Because CONTAINS and FREETEXT are SQL predicates they can be used anywhere that SQL predicates are supported, that is in any search condition. In particular, they can be combined with each other and with other predicates such as equality, LIKE, and BETWEEN to specify extensive search conditions.

The WHERE clause in the following query uses both a CONTAINS predicate and an comparison predicate. It obtains the title and publication year of all the books in the 'titles' table in the 'pubs' database where the book costs less than $20.00 and text in the 'notes' column indicates that the book is about ice hockey.

SELECT title, DatePart(year, pubdate) 
  FROM pubs
  WHERE price < 20.00
    AND CONTAINS (notes, ' "ice hockey" ')

The following query uses CONTAINS within a subquery. It obtains the title of all the books in the 'titles' table for the publisher who is located close to the flying saucer in Moonbeam, Ontario.
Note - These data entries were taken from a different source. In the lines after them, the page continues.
(** The last node gets a successor. *)
Lemma links_snoc h (l1 : list Z) (w n : Z) (nd : Node T) : forall w0, 0 < n < 2 ^ 48 -> (n ∉ l1 ++ [w]) -> NoDup (l1 ++ [w]) -> links h w0 (l1 ++ [w]) -> h !! w = Some nd -> (exists v, h !! n = Some (mkNode v 0)) ->
  next nd = 0 /\ links (<[w := mkNode (value nd) (pack_ptr n 0)]> h) w0 (l1 ++ [w; n]).
Proof.
  induction l1 as [|b l1 IH]; intros w0 Hn Hnot Hnd Hl Hw [v Hv]; cbn [app links] in *.
  - destruct Hl as (Ha & nd' & Hnd' & H0). rewrite Hw in Hnd'. injection Hnd' as <-. split; [done|]. split; [done|]. exists (mkNode (value nd) (pack_ptr n 0)). split; [apply lookup_insert_eq|]. cbn.
    split; [apply unpack_pack_ptr; lia|]. exists (mkNode v 0). split; [|done]. rewrite lookup_insert_ne; [done|]. intros ->. set_solver.
  - destruct Hl as (Ha & nd' & Hnd' & Hl). apply NoDup_cons in Hnd as [Hb Hnd]. destruct (IH (next nd') Hn ltac:(set_solver) Hnd Hl Hw ltac:(by exists v)) as [H0 Hl']. split; [done|]. split; [done|]. exists nd'. split; [|done].
    rewrite lookup_insert_ne; [done|]. intros ->. set_solver.
Qed.

Lemma holds_frame h h' ns l : (forall a, a ∈ ns -> h' !! a = h !! a) -> Forall2 (holds h) ns l -> Forall2 (holds h') ns l.
Proof.
  intros Hf H. induction H as [|a v ns l [w Hw] _ IH]; [done|]. constructor; [exists w; rewrite Hf by (by left); done|]. apply IH. intros b Hb. apply Hf. by right.
Qed.

(** A word written to [next] leaves the value. *)
Lemma holds_keep h ns l (t w' : Z) nd : Forall2 (holds h) ns l -> h !! t = Some nd -> Forall2 (holds (<[t := mkNode (value nd) w']> h)) ns l.
Proof.
  intros H Ht. induction H as [|a x ns l [w Hw] _ IH]; [done|]. constructor; [|done]. destruct (decide (a = t)) as [->|Ha]; [|exists w; by rewrite lookup_insert_ne by done].
  rewrite Hw in Ht. injection Ht as <-. eexists. apply lookup_insert_eq.
Qed.

Lemma own_out d ns fs own n : NoDup (d :: ns ++ fs ++ own) -> n ∈ own -> n ∉ d :: ns ++ fs.
Proof. intros Hd Hn Hin. rewrite (assoc_L (++)), app_comm_cons in Hd. apply NoDup_app in Hd as (_ & Hd & _). by apply (Hd n). Qed.

Lemma insert_out h n (nd : Node T) (X : list Z) : n ∉ X -> forall a, a ∈ X -> <[n := nd]> h !! a = h !! a.
Proof. intros Hn a Ha. apply lookup_insert_ne. by intros ->. Qed.

(** A write to a node of the running call, or to the optional of the dummy. *)
Lemma rep_own_put s d ns fs own l n nd : rep s d ns fs own l -> n ∈ own -> rep (put_node s n nd) d ns fs own l.
Proof.
  intros [] Hn. pose proof (insert_out (nodes s) n nd _ (own_out _ _ _ _ _ rp_nodup0 Hn)) as Hne.
  split; cbn [put_node head_ tail_ pool_head_ nodes]; try done.
  - eapply links_frame; [|done]. intros a Ha. apply Hne. set_solver.
  - eapply holds_frame; [|done]. intros a Ha. apply Hne. set_solver.
  - eapply stack_chain_frame; [|done]. intros a Ha. apply Hne. set_solver.
  - rewrite dom_insert_L, rp_dom0. set_solver.
Qed.

Lemma rep_dummy_put s d ns fs own l nd v : rep s d ns fs own l -> nodes s !! d = Some nd -> rep (put_node s d (mkNode v (next nd))) d ns fs own l.
Proof.
  intros [] Hd. pose proof rp_nodup0 as [Hdn _]%NoDup_cons. pose proof (insert_out (nodes s) d (mkNode v (next nd)) (ns ++ fs ++ own) Hdn) as Hne.
  split; cbn [put_node head_ tail_ pool_head_ nodes]; try done.
  - cbn [links] in *. destruct rp_chain0 as (Hw & nd' & Hnd' & Hl). rewrite Hd in Hnd'. injection Hnd' as <-. split; [done|]. eexists. split; [apply lookup_insert_eq|]. eapply links_frame; [|exact Hl]. intros a Ha. apply Hne. set_solver.
  - eapply holds_frame; [|done]. intros a Ha. apply Hne. set_solver.
  - eapply stack_chain_frame; [|done]. intros a Ha. apply Hne. set_solver.
  - rewrite dom_insert_L, rp_dom0. set_solver.
Qed.

(** A node of the pool becomes the call's, and back. *)
Lemma rep_pool_take s d ns a fs l w : rep s d ns (a :: fs) [] l -> chain (nodes s) w fs -> rep (mkQueue (head_ s) (tail_ s) w (count_ s) (nodes s)) d ns fs [a] l.
Proof.
  intros [] Hw. assert (d :: ns ++ fs ++ [a] ≡ₚ d :: ns ++ (a :: fs) ++ []) as HP by (rewrite app_nil_r; do 2 f_equiv; symmetry; apply Permutation_cons_append).
  split; cbn [head_ tail_ pool_head_ nodes]; try done.
  - by rewrite HP.
  - rewrite rp_dom0. by rewrite HP.
  - intros b Hb. apply rp_range0. by rewrite <- HP.
Qed.

Lemma rep_pool_give s d ns a fs l w : rep s d ns fs [a] l -> chain (nodes s) w (a :: fs) -> rep (mkQueue (head_ s) (tail_ s) w (count_ s) (nodes s)) d ns (a :: fs) [] l.
Proof.
  intros [] Hw. assert (d :: ns ++ fs ++ [a] ≡ₚ d :: ns ++ (a :: fs) ++ []) as HP by (rewrite app_nil_r; do 2 f_equiv; symmetry; apply Permutation_cons_append).
  split; cbn [head_ tail_ pool_head_ nodes]; try done.
  - by rewrite <- HP.
  - rewrite rp_dom0. by rewrite HP.
  - intros b Hb. apply rp_range0. by rewrite HP.
Qed.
This information about the publisher is known to exist in the 'pr_info' column in the 'pub_info' table and it is also known that there is only one such publisher.

SELECT T.title, P.pub_name 
  FROM publishers P,
       Titles T
  WHERE P.pub_id = T.pub_id
    AND P.pub_id = (SELECT pub_id
                      FROM pub_info
                      WHERE CONTAINS 
                              (pr_info, 
                               ' moonbeam AND
                                 ontario AND
                                 "flying saucer" 
                               ') )

ContainsTable() rowset-valued function:

ContainsTable() is used to issue "contains" type full-text queries that return relevance ranking for each row.

The syntax is:

  ·--CONTAINSTABLE--(--table_ref---,---column_ref------> 
                                   +-*----------+ 
   >--,--'--contains_condition--'--)-----------------·

where:

table_ref Refers to a full-text registered table

column_ref Refers to a specific full-text registered column

* Refers to all columns in table_ref that are full-text registered.
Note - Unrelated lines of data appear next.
Definition erase t k : outcome (CuckooHashMap K V D * bool) :=
  r ← find_slot t k;
  match r with None => Ret (t, false) | Some p => t ← erase_at t p; Ret (t, true) end.

Definition erase_iterator t (it : option Position) : outcome (CuckooHashMap K V D * option Position) :=
  match it with
  | None => Ret (t, None)
  | Some p =>
    s ← slot_at t p;
    if decide (occupied s) then t ← erase_at t p; Ret (t, find_next_occupied t p) else Ret (t, None)
  end.

(** ** The other members *)
Definition contains t k : outcome bool := r ← find_slot t k; Ret (bool_decide (is_Some r)).

(** [find] and a dereference of the iterator. *)
Definition find t k : outcome (option V) :=
  r ← find_slot t k;
  match r with Some p => s ← slot_at t p; Ret (Some (value s)) | None => Ret None end.

Definition at_ t k : outcome V :=
  r ← find_slot t k;
  match r with Some p => s ← slot_at t p; Ret (value s) | None => Throw out_of_range end.

Definition size t : nat := size_ t.
Definition empty t : bool := bool_decide (size_ t = 0).

Definition rehash (fuel : nat) t (new_total_capacity : Z) : outcome (CuckooHashMap K V D) :=
  let per_table := per_table_of new_total_capacity in
  if decide (per_table = Z.of_nat (length (table1_ t))) then Ret t else rehash_impl fuel t per_table.

Definition reserve (fuel : nat) t (count : nat) : outcome (CuckooHashMap K V D) := c ← to_size (needed (max_load_factor_ t) count); rehash fuel t c.

Definition set_max_load_factor (fuel : nat) t (mlf : D) : outcome (CuckooHashMap K V D) :=
  let t := mkCuckoo (table1_ t) (table2_ t) (stash_ t) (size_ t) (seed_ t) (mask1_ t) (mask2_ t) mlf in
  if exceeds mlf (size_ t) (bucket_count t) then rehash fuel t (u64 (Z.of_nat (bucket_count t))) else Ret t.

Definition clear t : CuckooHashMap K V D :=
  mkCuckoo (vacate <$> table1_ t) (vacate <$> table2_ t) (vacate <$> stash_ t) 0 (seed_ t) (mask1_ t) (mask2_ t) (max_load_factor_ t).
contains_condition Is the same as described for the CONTAINS predicate

Although both the CONTAINS predicate and ContainsTable() function are used for "contains" type full-text queries and the SQL used to specify the full-text search condition is the same in both, there are major differences in the way that these are used:

CONTAINS() returns true/false value, so is typically specified in the WHERE clause of a SELECT statement.

ContainTable() returns a table of zero, one, or more rows, so must always be specified in the FROM clause.
CONTAINS() can only be used to specify selection criteria which SQL Server uses to determine the membership of the result set.
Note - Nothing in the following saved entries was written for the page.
Lemma mark_inv G s u : inv G s -> node g u -> idx s u = -1 -> (forall y, y ∈ G -> reach y u) ->
  inv (u :: G) (mark s u) /\ whites s = S (whites (mark s u)) /\ (u ∉ st s) /\ current_index s < n.
Proof.
  intros Hi Hu Hw HG. pose proof (current_nonneg _ _ Hi) as Hc. assert (0 <= u < Z.of_nat (length (index s))) as Hr by (by rewrite (len_index _ _ Hi)).
  assert (whites s = S (whites (mark s u))) as Hws by (apply whites_mark; [rewrite (at_lookup _ _ Hr); by f_equal|lia]).
  assert (u ∉ st s) as Hst by (intros Hin; by apply (inv_disc _ _ Hi) in Hin as [_ ?]). assert (forall v, v ∈ st s -> idx (mark s u) v = idx s v) as Hsame.
  { intros v Hin. destruct (inv_disc _ _ Hi v Hin) as [Hv Hd]. rewrite (mark_idx _ _ _ _ Hi Hu Hv). case_decide; [by subst|done]. }
  assert (forall v, disc s v -> v <> u) as Hne by (intros v [_ Hd] ->; done). pose proof (fun v => mark_disc G s u v Hi Hu) as Hmd. assert (idx (mark s u) u = current_index s) as Hiu by (rewrite (mark_idx _ _ _ _ Hi Hu Hu); by case_decide).
  split; [|split; [done|split; [done|pose proof (inv_current _ _ Hi); lia]]]. split; unfold mark; cbn [index lowlink on_stack st current_index result]; rewrite ?length_insert; try apply Hi; try change (mkState _ _ _ _ _ _) with (mark s u) in *.
  - pose proof (inv_current _ _ Hi). lia.
  - intros v Hd. destruct (Hd) as [Hv _]. apply Hmd in Hd. rewrite (mark_idx _ _ _ _ Hi Hu Hv). case_decide; [lia|]. destruct Hd as [Hd|]; [|done]. pose proof (inv_idx _ _ Hi v Hd). lia.
  - intros v Hv. pose proof (inv_on _ _ Hi v Hv) as Hon. destruct (decide (v = u)) as [->|Hvu].
    + rewrite list_lookup_insert_eq by (apply lookup_lt_Some in Hon; lia). f_equal. symmetry. apply bool_decide_eq_true_2. by left.
    + unfold node in *. rewrite list_lookup_insert_ne by lia. rewrite Hon. f_equal. apply bool_decide_ext. set_solver.
  - intros v [->|Hin]%elem_of_cons; apply Hmd; [by right|]. left. by apply (inv_disc _ _ Hi).
  - constructor; [apply (sorted_ext s); [done|apply Hi]|]. rewrite Forall_forall. intros v Hin. rewrite Hiu, Hsame by done. apply (inv_idx _ _ Hi), (inv_disc _ _ Hi), Hin.
  - intros v [->|Hin]%elem_of_cons; [by left|]. right. by apply (inv_gray _ _ Hi).
  - intros x y Hx [->|Hy]%elem_of_cons Hle; [apply elem_of_cons in Hx as [->|Hx]; [done|by apply HG]|]. apply elem_of_cons in Hx as [->|Hx].
    + exfalso. rewrite Hiu, Hsame in Hle by done. pose proof (inv_idx _ _ Hi y (inv_disc _ _ Hi y Hy)). lia.
    + apply (inv_down _ _ Hi); [done|done|]. rewrite !Hsame in Hle; [done|done|by apply (inv_gray _ _ Hi)].
  - intros x [->|Hx]%elem_of_cons HxG; [set_solver|]. destruct (inv_up _ _ Hi x Hx) as (y & Hy & Hlt & Hxy); [set_solver|]. exists y. rewrite !Hsame by done. split; [by right|done].
  - intros x y [Hd| ->]%Hmd HxG Hxy; [|set_solver]. apply Hmd. left. apply (inv_black _ _ Hi x y Hd); [set_solver|done].
  - intros x y [Hd| ->]%Hmd Hxs Hxy; [|set_solver]. destruct (inv_closed _ _ Hi x y Hd ltac:(set_solver) Hxy) as [Hy Hys]. split; [apply Hmd; by left|]. pose proof (Hne y Hy). set_solver.
  - intros v. rewrite (inv_done _ _ Hi), Hmd. pose proof (Hne v). set_solver.
Qed.

(** ** The low links *)
Definition with_low s (l : list Z) : State := mkState (index s) l (on_stack s) (st s) (current_index s) (result s).

Lemma with_low_inv G s l : inv G s -> length l = length (lowlink s) -> inv G (with_low s l).
Proof. intros [] Hl. split; try done. cbn. congruence. Qed.

Lemma set_lowlink_ok G s u x : inv G s -> node g u -> exists l, set_lowlink s u x = Ret (with_low s l) /\ inv G (with_low s l) /\ forall v, node g v -> low (with_low s l) v = if decide (v = u) then x else low s v.
Proof.
  intros Hi Hu. assert (0 <= u < Z.of_nat (length (lowlink s))) as Hr by (rewrite (len_low _ _ Hi), (len_index _ _ Hi); done). exists (<[Z.to_nat u := x]> (lowlink s)). unfold set_lowlink. rewrite vsetz_lt by done. split; [done|].
  split; [apply with_low_inv; [done|apply length_insert]|]. intros v Hv. unfold low, with_low. cbn. apply at_set; [done|apply Hv].
Qed.

Lemma get_low G s v : inv G s -> node g v -> vgetz (lowlink s) v = Ret (low s v).
Proof. intros Hi Hv. eapply node_get; [done|done|by eapply len_low]. Qed.

Lemma get_idx G s v : inv G s -> node g v -> vgetz (index s) v = Ret (idx s v).
Proof. intros Hi Hv. by eapply node_get. Qed.

Lemma get_on G s v : inv G s -> node g v -> vgetz (on_stack s) v = Ret (bool_decide (v ∈ st s)).
Proof. intros Hi Hv. apply vgetz_Some; [apply Hv|by eapply inv_on]. Qed.

(** What a call does that starts in a state [s]. *)
Record visited (G : list Z) s u s' : Prop := {
  vi_inv : inv G s';
  vi_idx : forall v, disc s v -> idx s' v = idx s v;
  vi_low : forall v, disc s v -> low s' v = low s v;
  vi_whites : (whites s' < whites s)%nat;
  vi_disc : disc s' u;
  vi_new : exists new, st s' = new ++ st s /\
    ((new = [] /\ forall y, y ∈ st s -> idx s y < low s' u) \/
     ((exists y, y ∈ st s /\ idx s y = low s' u /\ reach u y) /\ forall x y, x ∈ new -> y ∈ st s -> edge g x y -> low s' u <= idx s y));
}.

Definition dfs_ok (F : nat) (dfs : Z -> State -> outcome State) : Prop :=
  forall G s u, inv G s -> node g u -> idx s u = -1 -> (forall y, y ∈ G -> reach y u) -> (whites s <= F)%nat -> exists s', dfs u s = Ret s' /\ visited G s u s'.

(** The state in the loop of the call of [u] when the nodes [ps] were seen. *)
Record scanning (G : list Z) u (st0 : list Z) s (ps : list Z) : Prop := {
  sc_inv : inv (u :: G) s;
  sc_gray : G ⊆ st0;
  sc_le : low s u <= idx s u;
  sc_least : exists y, y ∈ st s /\ idx s y = low s u /\ reach u y;
  sc_seen : forall v, v ∈ ps -> disc s v /\ (v ∈ st0 -> low s u <= idx s v);
  sc_new : exists new, st s = new ++ u :: st0 /\ forall x y, x ∈ new -> y ∈ st0 -> edge g x y -> low s u <= idx s y;
}.

Lemma disc_keep s s' v : (forall v, disc s v -> idx s' v = idx s v) -> disc s v -> disc s' v.
Proof. intros Hf Hd. split; [apply Hd|]. rewrite (Hf v Hd). apply Hd. Qed.

(** The low link is lowered to the index of a node of the stack that [u] reaches. *)
Lemma scanning_lower G u st0 s ps l y v : scanning G u st0 s ps -> y ∈ st s -> reach u y -> (forall v, node g v -> low (with_low s l) v = if decide (v = u) then Z.min (low s u) (idx s y) else low s v) ->
  length l = length (lowlink s) -> disc s v -> (v ∈ st0 -> v = y) -> scanning G u st0 (with_low s l) (ps ++ [v]).
Proof.
  intros [Hi HG Hle (y0 & Hy0 & Hy0l & Hy0r) Hseen (new & Hst & Hnew)] Hy Hr Hl Hlen Hv Hvy. assert (node g u) as Hu by (apply (inv_disc _ _ Hi u); rewrite Hst; set_solver). specialize (Hl u Hu). rewrite decide_True in Hl by done.
  split; [by apply with_low_inv|done|change (low (with_low s l) u <= idx s u); lia| | |].
  - destruct (decide (low s u <= idx s y)); [exists y0|exists y]; (split; [done|]; split; [rewrite Hl; change (idx (with_low s l)) with (idx s); lia|done]).
  - intros x [Hx| ->%list_elem_of_singleton]%elem_of_app; (split; [|intros Hx0; rewrite Hl; change (idx (with_low s l)) with (idx s)]).
    + by apply (Hseen x Hx).
    + pose proof (proj2 (Hseen x Hx) Hx0). lia.
    + done.
    + rewrite (Hvy Hx0). lia.
  - exists new. split; [done|]. intros x z Hx Hz He. specialize (Hnew x z Hx Hz He). rewrite Hl. change (idx (with_low s l)) with (idx s). lia.
Qed.

Lemma scanning_seen G u st0 s ps v : scanning G u st0 s ps -> disc s v -> (v ∉ st0) -> scanning G u st0 s (ps ++ [v]).
Proof. intros [] Hv Hst. split; try done. intros x [Hx| ->%list_elem_of_singleton]%elem_of_app; [by apply sc_seen0|done]. Qed.

(** After the call of a successor. *)
Lemma scanning_visit G u st0 s ps v s' l : scanning G u st0 s ps -> edge g u v -> idx s v = -1 -> visited (u :: G) s v s' ->
  (forall x, node g x -> low (with_low s' l) x = if decide (x = u) then Z.min (low s' u) (low s' v) else low s' x) -> length l = length (lowlink s') ->
  scanning G u st0 (with_low s' l) (ps ++ [v]).
Proof.
  intros [Hi HG Hle (y0 & Hy0 & Hy0l & Hy0r) Hseen (new & Hst & Hnew)] He Hw [Hi' Hidx Hlow _ Hdv (new2 & Hst2 & Hc)] Hl Hlen.
  assert (disc s u) as Hdu by (apply (inv_disc _ _ Hi u); rewrite Hst; set_solver). pose proof Hdu as [Hu _]. specialize (Hl u Hu). rewrite decide_True in Hl by done.
  assert (low s' u = low s u) as Hlu by (by apply Hlow). assert (forall y, y ∈ st s -> idx s' y = idx s y) as Hsame by (intros y Hy; by apply Hidx, (inv_disc _ _ Hi)).
  assert (v ∉ st s) as Hvs by (intros Hin; by apply (inv_disc _ _ Hi) in Hin as [_ ?]). assert (reach u v) as Huv by (by apply rtc_once). change (idx (with_low s' l)) with (idx s') in *.
  assert (forall y, y ∈ st s -> y ∈ st s') as Hin by (intros y Hy; rewrite Hst2; set_solver). assert (forall y, y ∈ st0 -> y ∈ st s) as Hin0 by (intros y Hy; rewrite Hst; set_solver).
  split; [by apply with_low_inv|done|change (low (with_low s' l) u <= idx s' u); rewrite (Hidx u Hdu); lia| | |].
  - destruct (decide (low s' u <= low s' v)) as [Hm|Hm]; [exists y0; split; [by apply Hin|]; split; [change (idx s' y0 = low (with_low s' l) u); rewrite (Hsame _ Hy0); lia|done]|].
    destruct Hc as [[_ Hall]|[(y & Hy & Hyl & Hyr) _]]; [specialize (Hall y0 Hy0); lia|]. exists y. split; [by apply Hin|]. split; [change (idx s' y = low (with_low s' l) u); rewrite (Hsame _ Hy); lia|by etrans].
  - intros x [Hx| ->%list_elem_of_singleton]%elem_of_app.
    + destruct (Hseen x Hx) as [Hdx Hx0]. split; [by apply (disc_keep s s' x)|]. intros Hxs. specialize (Hx0 Hxs). change (low (with_low s' l) u <= idx s' x). rewrite (Hidx x Hdx). lia.
    + split; [done|]. intros Hv0. by apply Hin0 in Hv0.
  - exists (new2 ++ new). split; [change (st s' = (new2 ++ new) ++ u :: st0); by rewrite Hst2, Hst, (assoc_L (++))|]. intros x y Hx Hy Hxy. change (low (with_low s' l) u <= idx s' y). rewrite (Hsame y) by auto. apply elem_of_app in Hx as [Hx|Hx].
    + destruct Hc as [[-> _]|[_ Hall]]; [by apply not_elem_of_nil in Hx|]. specialize (Hall x y Hx (Hin0 y Hy) Hxy). lia.
    + specialize (Hnew x y Hx Hy Hxy). lia.
Qed.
ContainsTable() is also used to specify selection criteria. The table returned has a column named KEY that contains "full-text key" values. Each full-text registered table has a column whose values are guaranteed to be unique and the values returned in the KEY column are the "full-text key" values of the rows that match the selection criteria specified in the contains_condition. Furthermore, the table produced by ContainsTable() has a column named RANK which contains values between 0 and 1000 which can be used to rank the rows returned according to how well they met the selection criteria.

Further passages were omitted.